The dimensional change rate of the thickness in the thickness direction was measured 1 hour after the construction. (4) Shrinkage in the width direction A hard polyurethane foam sprayed on a calcium silicate plate is cut into a size of 100 mm width × 100 mm with the thickness kept, and left in an environment of −15 ° C. for 24 hours, and the front and rear width directions. The dimensional change rate was measured. (5) Foam density The spraying thickness is about 15 to 20 mm per layer, and 3
~ 4 times lamination to make a sample for density measurement, JIS
-Measured according to A9514. The cutting was performed so as to include one skin layer.

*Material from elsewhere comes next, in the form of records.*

(** The owner is looked for by name. *)
Definition check_owner (cr : CSM) : M (World W) () :=
  r ← attempt (getT Deployment (cr_Namespace cr) (cr_Name cr +:+ "-controller"));
  match r with
  | inl _ => mret ()
  | inr driver =>
      match om_OwnerReferences (dp_Meta driver) with
      | None => mret ()
      | Some cred =>
          if existsb (λ m, bool_decide (or_Name m = cr_Name cr)) cred then mret ()
          else failM (Errorf "required Owner reference not found. Please re-install driver ")
      end
  end.

Definition PreChecks (cr : CSM) (op : OperatorConfig) : M (World W) (CSM * option error) :=
  checked (precheck_driver cr op) id (λ cr,
  check cr (lift (checkUpgrade cr op)) (errorf "failed upgrade check") (λ upgradeValid : bool,
  if negb upgradeValid then passed cr
  else
    check cr (lift (ValidateCustomRegistry (sp_CustomRegistry (cr_Spec cr))))
      (errorf "failed custom registry validation") (λ _,
    check cr (check_owner cr) id (λ _,
    precheck_modules op (length (sp_Modules (cr_Spec cr))) 0 cr)))).

(** ** Finalizers *)

Definition removeFinalizer (instance : CSM) : M (World W) CSM :=
  if HasFinalizer instance CSMFinalizerName
  then updateCSM (set_cr_Meta (set_om_Finalizers [] (cr_Meta instance)) instance)
  else mret instance.

Definition addFinalizer (instance : CSM) : M (World W) CSM :=
  let instance := set_cr_Meta (set_om_Finalizers [CSMFinalizerName] (cr_Meta instance)) instance in
  updateCSM (set_cr_Status (set_st_State Creating (cr_Status instance)) instance).

(** ** Reconcile *)

(** an error that is recorded as an event before it is returned *)
Definition orEvent {A} (m : M (World W) A) (reason msg : string) (wrap : error → error)
    : M (World W) A :=
  r ← attempt m;
  match r with
  | inl err => _ ← recordEvent EventTypeWarning reason (msg +:+ ": " +:+ error_text err);
               failM (wrap err)
  | inr a => mret a
  end.

Definition reconcile_delete (config : OperatorConfig) (csm : CSM) (op : OperatorConfig)
    : M (World W) Result :=
  force ← lift (deref (d_ForceRemoveDriver (sp_Driver (cr_Spec csm))));
  _ ← (if (force : bool)
       then orEvent (removeDriver csm op) EventDeleted "Failed to remove driver"
              (errorf "error when deleting driver")
       else ignoreErr (removeDeploymentOwnerRef csm));
  _ ← forM (λ m, when (m_ForceRemoveModule m)
                   (orEvent (removeModule config csm op) EventDeleted "Failed to remove module"
                      (errorf "error when deleting module")))
        (sp_Modules (cr_Spec csm));
  csm ← orEvent (removeFinalizer csm) EventDeleted "Failed to delete finalizer"
          (errorf "error when handling finalizer");
  _ ← on_watches (stop_channel (cr_Name csm));
  _ ← recordEvent EventTypeNormal EventDeleted "Object finalizer is deleted";
  mret (mkResult false).

Definition reconcile_update (config : OperatorConfig) (csm : CSM) (op : OperatorConfig)
    : M (World W) Result :=
  csm ← (if HasFinalizer csm CSMFinalizerName then mret csm
         else
           csm ← orEvent (addFinalizer csm) EventUpdated "Failed to add finalizer"
                   (errorf "error when adding finalizer");
           _ ← recordEvent EventTypeNormal EventUpdated "Object finalizer is added";
           mret csm);
  let '(csm, isUpdated) := applyConfigVersionAnnotations csm op in
  csm ← (if (isUpdated : bool) then updateCSM csm else mret csm);
  '(h, requeue) ← HandleSuccess (mkInstance csm ∅) GetCSMStatus GetCSMStatus op;
  let csm := in_cr h in
  syncErr ← attempt (SyncCSM config csm op);
  match syncErr, Requeue requeue with
  | inr synced, false =>
      let csm := set_cr_Status (cr_Status csm) synced in
      '(h, err) ← UpdateStatus (mkInstance csm ∅) GetCSMStatus op None;
      match err, DetermineUnitTestRun with
      | Some err, false => failM err
      | _, _ =>
          let csm := in_cr h in
          stop ← ContentWatch;
          _ ← on_watches (install_channel (cr_Name csm) stop);
          _ ← recordEvent EventTypeNormal EventCompleted
                ("install/update storage component: " +:+ cr_Name csm +:+ " completed OK");
          mret (mkResult false)
      end
  | _, _ =>
      let err := match syncErr with inl e => e | inr _ => Errorf "CSM state is failed" end in
      _ ← recordEvent EventTypeWarning EventUpdated ("Failed install: " +:+ error_text err);
      failM err
  end.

As a result, when a hydrochlorofluorocarbon such as HCFC-22 is used as a gas blowing agent at room temperature and normal pressure, the shrinkage rate is insufficiently suppressed, and CFC-1 is used.
When a chlorofluorocarbon such as 2 is used, the shrinkage rate is suppressed, but ozone depletion is great and it is not recommended. On the other hand, in the examples, by using an appropriate amount of a fluorine-based compound that does not destroy the ozone layer as a gas foaming agent at room temperature and atmospheric pressure, workability is good even in a severe cold environment, and the shrinkage rate is reduced despite the lower density. An excellent rigid polyurethane foam with suppression is obtained.

[0028]

As described above in detail, according to the method for producing a rigid polyurethane foam of the present invention, a foaming agent that is liquid at normal temperature and normal pressure is used in combination to foam a gas at normal temperature and normal pressure. By using a fluorine-based compound that does not destroy the ozone layer as an agent, it is possible to obtain an excellent rigid polyurethane foam that has excellent workability even in a harsh cold environment and that suppresses shrinkage, and its practical utility value in industry is extremely high. Will be things.

Claims (2)

[Claims] 1. A catalyst comprising a polyol and an isocyanate,
A foaming agent, a foam stabilizer, and a rigid urethane foam obtained by reacting in the presence of other auxiliaries, using a liquid foaming agent under normal temperature and normal pressure and a gas foaming agent under normal temperature and normal pressure, and under the normal temperature and normal pressure. The gas blowing agent is a fluorine compound having a boiling point of 0 ° C. or less and an ozone depletion potential of 0, and further, the gas blowing agent under normal temperature and pressure is
A method for producing a rigid polyurethane foam, which is used in the range of 1 to 10% by weight based on the total weight of the polyol component and the polyisocyanate component. 2. The method for producing a rigid polyurethane foam according to claim 1, wherein the rigid polyurethane foam is produced by airless spray blowing foaming.